*** PROVIDED MATERIAL ***

(** * nspower-tou-calc: time-of-use versus fixed-rate cost analysis

    A shallow embedding of [power-usage-analysis.py].  The script reads a
    utility export, classifies every interval reading into one of three
    season/peak periods, sums the usage per period, converts to kWh and prices
    the usage under two tariffs.

    Layout of the development:
    - [Py]       the few Python/pandas primitives the script relies on
                 (exceptions, string tests, [range], [isin], the cells of a
                 column of texts);
    - [Timestamp] [pd.to_datetime] for the format ["%m/%d/%Y %H:%M"];
    - [Arith]    the arithmetic interface of the script, with two
                 interpretations: exact rationals extended with the IEEE
                 special values ([xnum]) and binary64 ([float]);
    - [Engine]   [analyze_power_usage], [format_results] and [main];
    - [Readings] and [Samples]: tables of finite readings, sample inputs;
    - [Layout]   notions used to state the behaviour of the file handling;
    - the properties: primitives, timestamps, periods, exact sums, usage
      and cost, units, entry point; then the header row, the metadata, when
      a run fails or returns, which cells the result depends on, the order
      of the rows and the scale of the readings, bounds on cost and savings,
      reading back a timestamp, a total of zero, the report, and readings
      that are missing. *)

From Stdlib Require Import ZArith QArith Qabs Qfield Bool List String Ascii Lia Lqa Permutation.
From Stdlib Require Import Floats.PrimFloat Numbers.Cyclic.Int63.Uint63.
From Stdlib Require Floats.SpecFloat Floats.FloatOps Floats.FloatAxioms.
Import ListNotations.

Local Open Scope string_scope.
Local Open Scope list_scope.
Local Open Scope nat_scope.

(* ------------------------------------------------------------------------- *)
(** ** Python primitives *)

Module Py.

(** The exceptions the script can meet, each carrying its message
    ([str(e)] in [main]).  The wording of the messages that the libraries
    and the interpreter produce varies with their versions; it is kept
    short here and no property below depends on it, except for the message
    of a missing file. *)
Inductive exn : Type :=
| ValueError (msg : string)
| IndexError (msg : string)
| TypeError (msg : string)
| FileNotFoundError (msg : string).

Definition str_of_exn (e : exn) : string :=
  match e with
  | ValueError m | IndexError m | TypeError m | FileNotFoundError m => m
  end.

(** A computation that returns or raises. *)
Inductive result (A : Type) : Type :=
| Ok (a : A)
| Raise (e : exn).
Arguments Ok {A} & a.
Arguments Raise {A} e.

Definition bind {A B} (r : result A) (k : A -> result B) : result B :=
  match r with
  | Ok a => k a
  | Raise e => Raise e
  end.

Notation "x <- c ;; k" := (bind c (fun x => k))
  (at level 61, c at next level, right associativity).

Fixpoint mapM {A B} (f : A -> result B) (l : list A) : result (list B) :=
  match l with
  | [] => Ok []
  | a :: l' => b <- f a ;; bs <- mapM f l' ;; Ok (b :: bs)
  end.

(** [needle in hay] on strings. *)
Fixpoint str_in (needle hay : string) : bool :=
  String.prefix needle hay ||
  match hay with
  | EmptyString => false
  | String _ hay' => str_in needle hay'
  end.

(** [s.startswith(p)]. *)
Definition startswith (s p : string) : bool := String.prefix p s.

(** White space, as removed by [str.strip()] and matched by [\s].  A
    character of a text stands for the code point of its number, so the texts
    are those over the code points 0 to 255; among these the white space is
    the blank, 9 to 13, 28 to 31, 133 (next line) and 160 (no-break
    space). *)
Definition is_space (a : ascii) : bool :=
  let n := nat_of_ascii a in
  (n =? 32) || ((9 <=? n) && (n <=? 13)) || ((28 <=? n) && (n <=? 31))
  || (n =? 133) || (n =? 160).

Fixpoint lstrip (s : string) : string :=
  match s with
  | String a s' => if is_space a then lstrip s' else s
  | EmptyString => EmptyString
  end.

Fixpoint rstrip (s : string) : string :=
  match s with
  | String a s' =>
      match rstrip s' with
      | EmptyString => if is_space a then EmptyString else String a EmptyString
      | t => String a t
      end
  | EmptyString => EmptyString
  end.

Definition strip (s : string) : string := rstrip (lstrip s).

(** [s.split(",", 1)] for a string known to contain a comma: the text before
    the first comma and the text after it. *)
Fixpoint split_comma (s : string) : string * string :=
  match s with
  | EmptyString => (EmptyString, EmptyString)
  | String a s' =>
      if Ascii.eqb a "," then (EmptyString, s')
      else let (k, v) := split_comma s' in (String a k, v)
  end.

(** [range(a, b)]. *)
Definition range (a b : nat) : list nat := seq a (b - a).

(** [x in values], the element test behind [Series.isin]. *)
Definition isin (x : nat) (values : list nat) : bool :=
  existsb (Nat.eqb x) values.

(** A cell of a column of texts as [pd.read_csv] hands it over: the text of
    the field, or nothing (the float NaN) where the field is empty. *)
Inductive cell : Type :=
| Text (s : string)
| Missing.

Coercion Text : string >-> cell.

Definition isna (c : cell) : bool :=
  match c with
  | Missing => true
  | Text _ => false
  end.

(** [a + b] on the cells of two columns of texts: where a cell is missing
    nothing is added, and the sum is missing. *)
Definition cell_add (a b : cell) : cell :=
  match a, b with
  | Text x, Text y => Text (x ++ y)
  | _, _ => Missing
  end.

(** [col + text], as far as it can fail.  A column in which no field holds a
    text is not read as a column of texts but as one of floats (unless the
    table has no row at all), and a text cannot be added to a float. *)
Definition add_text_dtype (col : list cell) : result unit :=
  match col with
  | [] => Ok tt
  | _ :: _ =>
      if forallb isna col
      then Raise (TypeError
                    "ufunc 'add' did not contain a loop with signature matching types (dtype('float64'), dtype('<U1')) -> None")
      else Ok tt
  end.

(** The right operand of [in]: a text can be searched, a missing cell is a
    float and cannot.  In a column without any text ([float_column]) the
    float is one of numpy. *)
Definition searched (float_column : bool) (c : cell) : result string :=
  match c with
  | Text s => Ok s
  | Missing =>
      Raise (TypeError
               (if float_column
                then "argument of type 'numpy.float64' is not iterable"
                else "argument of type 'float' is not iterable"))
  end.

(** [d[k] = v] on a dict kept in insertion order. *)
Fixpoint dict_set (d : list (string * string)) (k v : string)
  : list (string * string) :=
  match d with
  | [] => [(k, v)]
  | (k', v') :: d' =>
      if String.eqb k' k then (k', v) :: d' else (k', v') :: dict_set d' k v
  end.

End Py.
Import Py.

(* ------------------------------------------------------------------------- *)
(** ** Timestamps *)

Module Timestamp.

(** A naive local timestamp, as [pd.to_datetime] yields for the script's
    format (seconds are always zero). *)
Record datetime : Type := mkDatetime {
  year : nat;
  month : nat;
  day : nat;
  hour : nat;
  minute : nat
}.

Definition is_leap (y : nat) : bool :=
  ((y mod 4 =? 0) && negb (y mod 100 =? 0)) || (y mod 400 =? 0).

Definition days_in_month (y m : nat) : nat :=
  match m with
  | 2 => if is_leap y then 29 else 28
  | 4 | 6 | 9 | 11 => 30
  | _ => 31
  end.

Definition digit_val (a : ascii) : option nat :=
  let n := nat_of_ascii a in
  if (48 <=? n) && (n <=? 57) then Some (n - 48) else None.

(** The matcher for ["%m/%d/%Y %H:%M"] reads the text left to right.  Its
    state names the field being read, the fields already read, and for the
    current field the number of digits [c] and their value [v].

    - [%m]: one or two digits, value 1..12;
    - [%d]: one or two digits, value 1..31, or a blank and one digit 1..9;
    - [%Y]: exactly four digits, not all zero;
    - the blank of the format: one or more white-space characters;
    - [%H]: one or two digits, value 0..23;
    - [%M]: one or two digits, value 0..59, then the end of the text.

    Every field is followed by a character that is not a digit, so taking the
    digits greedily agrees with the regular expression the library compiles
    the format to.  The range of years that the library can hold (it depends
    on the resolution of its timestamps) is not part of the matcher. *)
Inductive pstate : Type :=
| InMonth (c v : nat)
| InDay (mo : nat) (c v : nat)
| InDayPad (mo : nat)
| InYear (mo d : nat) (c v : nat)
| InBlank (mo d y : nat)
| InHour (mo d y : nat) (c v : nat)
| InMinute (mo d y h : nat) (c v : nat).

Definition sep (a : ascii) (x : ascii) : bool := Ascii.eqb a x.

Definition step (st : pstate) (a : ascii) : option pstate :=
  match st, digit_val a with
  | InMonth c v, Some x =>
      if c <? 2 then Some (InMonth (S c) (10 * v + x)) else None
  | InMonth c v, None =>
      if sep a "/" && (1 <=? c) && (1 <=? v) && (v <=? 12)
      then Some (InDay v 0 0) else None
  | InDay mo c v, Some x =>
      if c <? 2 then Some (InDay mo (S c) (10 * v + x)) else None
  | InDay mo c v, None =>
      if sep a "/" && (1 <=? c) && (1 <=? v) && (v <=? 31)
      then Some (InYear mo v 0 0)
      else if sep a " " && (c =? 0) then Some (InDayPad mo) else None
  | InDayPad mo, Some x =>
      if 1 <=? x then Some (InDay mo 2 x) else None
  | InDayPad mo, None => None
  | InYear mo d c v, Some x =>
      if c <? 4 then Some (InYear mo d (S c) (10 * v + x)) else None
  | InYear mo d c v, None =>
      if is_space a && (c =? 4) then Some (InBlank mo d v) else None
  | InBlank mo d y, Some x => Some (InHour mo d y 1 x)
  | InBlank mo d y, None =>
      if is_space a then Some (InBlank mo d y) else None
  | InHour mo d y c v, Some x =>
      if c <? 2 then Some (InHour mo d y (S c) (10 * v + x)) else None
  | InHour mo d y c v, None =>
      if sep a ":" && (1 <=? c) && (v <=? 23)
      then Some (InMinute mo d y v 0 0) else None
  | InMinute mo d y h c v, Some x =>
      if c <? 2 then Some (InMinute mo d y h (S c) (10 * v + x)) else None
  | InMinute _ _ _ _ _ _, None => None
  end.

Fixpoint run (st : pstate) (s : string) : option pstate :=
  match s with
  | EmptyString => Some st
  | String a s' =>
      match step st a with
      | Some st' => run st' s'
      | None => None
      end
  end.
Lemma train_epoch_result_witness :
  let trace := train_trace Z (list (Z * Z)) counting_forward counting_step
                 (counting_mode true 0) sample_loader in
  let pairs := concat (map batch_pairs trace) in
  fst (train_epoch exact Z (list (Z * Z)) counting_mode counting_forward
         counting_step 0 sample_loader)
    = fold_left counting_step sample_loader (counting_mode true 0) /\
  match snd (train_epoch exact Z (list (Z * Z)) counting_mode counting_forward
               counting_step 0 sample_loader) with
  | Ok (loss, acc) =>
      pairs <> [] /\ (0 <= loss)%Q /\ (0 <= acc <= 1)%Q /\
      acc = accuracy_score exact pairs
  | Raise e => e = ZeroDivisionError /\ pairs = []
  end.
Proof.
  apply (train_epoch_result exact Z (list (Z * Z)) counting_mode counting_forward
           counting_step exact_mono exact_zero exact_one 0 sample_loader).
  repeat constructor; discriminate.
Defined.

(** The sample epoch: two batches, three samples, two of them right. *)
Example train_epoch_sample :
  match train_epoch exact Z (list (Z * Z)) counting_mode counting_forward
          counting_step 0 sample_loader with
  | (m, Ok (loss, acc)) => m = 2 /\ (loss == 1 # 2)%Q /\ (acc == 2 # 3)%Q
  | _ => False
  end /\
  eval_epoch exact Z (list (Z * Z)) counting_mode counting_forward 0 []
    = (0, Raise ZeroDivisionError).
Proof. split; vm_compute; repeat split. Qed.

(** ** A negative validation ratio *)

Lemma py_slice_crossed {A : Type} (x : list A) (a b : Z) :
  0 <= b <= a -> py_slice x (Some a) (Some b) = [].
Proof.
  intros Hab. unfold py_slice, slice_bound.
  destruct (Z.ltb_spec a 0) as [?|_]; [lia|].
  destruct (Z.ltb_spec b 0) as [?|_]; [lia|].
  replace (Z.to_nat (Z.min b (Z.of_nat (length x)) - Z.min a (Z.of_nat (length x))))
    with 0%nat by lia.
  apply take_0.
Qed.

Section CrossedCuts.

Variable fl : Q -> Q.
Variable G : Type.
Variable randbelow : G -> nat -> nat * G.

Hypothesis randbelow_lt :
  forall g n, (0 < n)%nat -> (fst (randbelow g n) < n)%nat.
Hypothesis fl_mono : forall a b : Q, (a <= b)%Q -> (fl a <= fl b)%Q.
Hypothesis fl_zero : (fl 0 == 0)%Q.

(** X20: a negative validation ratio is not rejected either, and then
    the split is no partition.  For [val_ratio <= 0 <= train_ratio +
    val_ratio] and a training ratio of at most [max_ratio], the second
    cut [b] falls at or before the first cut [a]:
    the validation list is empty, the training list is the shuffled
    sequence up to [a], the test list the sequence from [b] on, and
    every record between the two cuts is in the training and in the
    test list. *)
Theorem split_dataset_negative_val_ratio
    (records : loc) (t v : Q) (w : world G) (x : list record) :
  heap w !! records = Some x ->
  (fl t == t)%Q -> (0 <= t + v)%Q -> (v <= 0)%Q -> (t <= max_ratio)%Q ->
  exists (shuffled train val test : list record) (l1 l2 l3 : loc) (w' : world G),
    split_dataset fl randbelow records t v w = Ok ((l1, l2, l3), w') /\
    heap w' !! records = Some shuffled /\
    heap w' !! l1 = Some train /\
    heap w' !! l2 = Some val /\
    heap w' !! l3 = Some test /\
    (let n := Z.of_nat (length x) in
     let a := Qfloor (fl (fl (inject_Z n) * t)) in
     let b := Qfloor (fl (fl (inject_Z n) * fl (t + v))) in
     0 <= b <= a /\
     val = [] /\
     train = take (Z.to_nat a) shuffled /\
     test = drop (Z.to_nat b) shuffled /\
     forall (i : nat) (r : record),
       (Z.to_nat b <= i < Z.to_nat a)%nat ->
       shuffled !! i = Some r ->
       train !! i = Some r /\ test !! (i - Z.to_nat b)%nat = Some r).
Proof.
  intros Hx Ht Htv Hv _.
  destruct (split_dataset_run fl G randbelow randbelow_lt records t v w x Hx)
    as (x' & g' & l1 & l2 & l3 & w' & _ & Hperm & Hrun & _ & Hrec & Hsl & _).
  cbv zeta in Hsl. destruct Hsl as (H1 & H2 & H3).
  rewrite (Permutation_length Hperm) in H1, H2, H3.
  set (n := Z.of_nat (length x)) in *.
  assert (Hn : 0 <= n) by (unfold n; lia).
  assert (Ht0 : (0 <= t)%Q) by lra.
  assert (Hs0 : (0 <= fl (t + v))%Q) by (apply (fl_nonneg fl fl_mono fl_zero), Htv).
  assert (Hst : (fl (t + v) <= t)%Q).
  { apply Qle_trans with (fl t); [apply fl_mono; lra | rewrite Ht; apply Qle_refl]. }
  pose proof (scaled_index_nonneg fl fl_mono fl_zero n _ Hn Hs0) as Hb0.
  pose proof (scaled_index_le fl fl_mono fl_zero n _ _ Hn Hs0 Hst) as Hba.
  rewrite py_slice_prefix in H1 by lia.
  rewrite py_slice_crossed in H2 by lia.
  rewrite py_slice_suffix in H3 by lia.
  rewrite (scaled_index_floor fl fl_mono fl_zero n t Hn Ht0) in H1, Hba.
  rewrite (scaled_index_floor fl fl_mono fl_zero n (fl (t + v)) Hn Hs0)
    in H3, Hb0, Hba.
  eexists x', _, _, _, l1, l2, l3, w'.
  split; [exact Hrun|]. split; [exact Hrec|]. split; [exact H1|].
  split; [exact H2|]. split; [exact H3|].
  subst n. cbv zeta. split; [lia|]. split; [reflexivity|]. split; [reflexivity|].
  split; [reflexivity|].
  intros i r Hi Hr. split.
  - rewrite lookup_take_lt by lia. exact Hr.
  - rewrite lookup_drop. replace (Z.to_nat _ + (i - Z.to_nat _))%nat with i by lia.
    exact Hr.
Qed.

End CrossedCuts.

Lemma split_dataset_negative_val_ratio_witness :
  exists (shuffled train val test : list record) (l1 l2 l3 : loc)
         (w' : world MT.state),
    split_dataset exact MT.randbelow 1%positive (1 # 2) (- (1 # 4)) sample_world
      = Ok ((l1, l2, l3), w') /\
    heap w' !! 1%positive = Some shuffled /\
    heap w' !! l1 = Some train /\
    heap w' !! l2 = Some val /\
    heap w' !! l3 = Some test /\
    (let n := Z.of_nat (length sample_records) in
     let a := Qfloor (exact (exact (inject_Z n) * (1 # 2))) in
     let b := Qfloor (exact (exact (inject_Z n) * exact ((1 # 2) + - (1 # 4)))) in
     0 <= b <= a /\
     val = [] /\
     train = take (Z.to_nat a) shuffled /\
     test = drop (Z.to_nat b) shuffled /\
     forall (i : nat) (r : record),
       (Z.to_nat b <= i < Z.to_nat a)%nat ->
       shuffled !! i = Some r ->
       train !! i = Some r /\ test !! (i - Z.to_nat b)%nat = Some r).
Proof.
  apply (split_dataset_negative_val_ratio exact MT.state MT.randbelow
           MT_randbelow_lt exact_mono exact_zero 1%positive (1 # 2) (- (1 # 4))
           sample_world sample_records sample_world_records).
  - reflexivity.
  - discriminate.
  - discriminate.
  - vm_compute. discriminate.
Defined.

(** The call with the ratios one half and minus one quarter: two training
    records, no validation record, three test records, of which one is
    also a training record. *)
Example split_dataset_negative_sample :
  split_contents
    (split_dataset exact MT.randbelow 1%positive (1 # 2) (- (1 # 4)) sample_world)
  = Ok ([rec_b0; rec_a1], [], [rec_a1; rec_b1; rec_a0]).
Proof. vm_compute. reflexivity. Qed.
(** ** The methods *)

Section Models.

Local Open Scope py_scope.

(** The Django settings, the reading of the clock, Python's [str] of a value
    that is not a string, and the gateway behind [PinEnvironment.pin_post]. *)
Variable cfg : Settings.
Variable clock : Z.
Variable py_repr : json -> string.
Variable pin_post : gateway.

(** ['{0}'.format(v)]. *)
Definition format0 (v : json) : string :=
  match v with
  | JStr s => s
  | _ => py_repr v
  end.

(** Modelled from the spec: the constructor of [PinEnvironment], which is in
    [objects.py].  An empty name stands for the configured default
    environment; a name that is not configured is a [PinError]-class
    failure. *)
Definition PinEnvironment_init (n : string) : res PinEnvironment.t :=
  let n' := if nonempty n then n else default_environment cfg in
  if configured cfg n' then Ok (PinEnvironment.mk n')
  else Raise (PinError ("Pin Environment '" ++ n' ++ "' does not exist")).

(** [pin_env.pin_post(path, data)]: the request leaves, then the reply or the
    exception of the transport comes back. *)
Definition post (env : PinEnvironment.t) (path : string) (data : payload)
  : M World (string * json) :=
  fun w =>
    let w' := mkWorld (transactions w) (bank_accounts w) (recipients w)
                      (trace w ++ [HttpPost path data]) in
    match pin_post env path data with
    | Replied text parsed => (Ok (text, parsed), w')
    | Failed e => (Raise e, w')
    end.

*** End of PROVIDED MATERIAL ***

*YOUR GOAL*
Copy only this part of the entries above: the line with "((y mod 4 =?", the line with "InDayPad (mo : nat)", and the lines between, all exactly as written.

*OUTPUT*
  ((y mod 4 =? 0) && negb (y mod 100 =? 0)) || (y mod 400 =? 0).

Definition days_in_month (y m : nat) : nat :=
  match m with
  | 2 => if is_leap y then 29 else 28
  | 4 | 6 | 9 | 11 => 30
  | _ => 31
  end.

Definition digit_val (a : ascii) : option nat :=
  let n := nat_of_ascii a in
  if (48 <=? n) && (n <=? 57) then Some (n - 48) else None.

(** The matcher for ["%m/%d/%Y %H:%M"] reads the text left to right.  Its
    state names the field being read, the fields already read, and for the
    current field the number of digits [c] and their value [v].

    - [%m]: one or two digits, value 1..12;
    - [%d]: one or two digits, value 1..31, or a blank and one digit 1..9;
    - [%Y]: exactly four digits, not all zero;
    - the blank of the format: one or more white-space characters;
    - [%H]: one or two digits, value 0..23;
    - [%M]: one or two digits, value 0..59, then the end of the text.

    Every field is followed by a character that is not a digit, so taking the
    digits greedily agrees with the regular expression the library compiles
    the format to.  The range of years that the library can hold (it depends
    on the resolution of its timestamps) is not part of the matcher. *)
Inductive pstate : Type :=
| InMonth (c v : nat)
| InDay (mo : nat) (c v : nat)
| InDayPad (mo : nat)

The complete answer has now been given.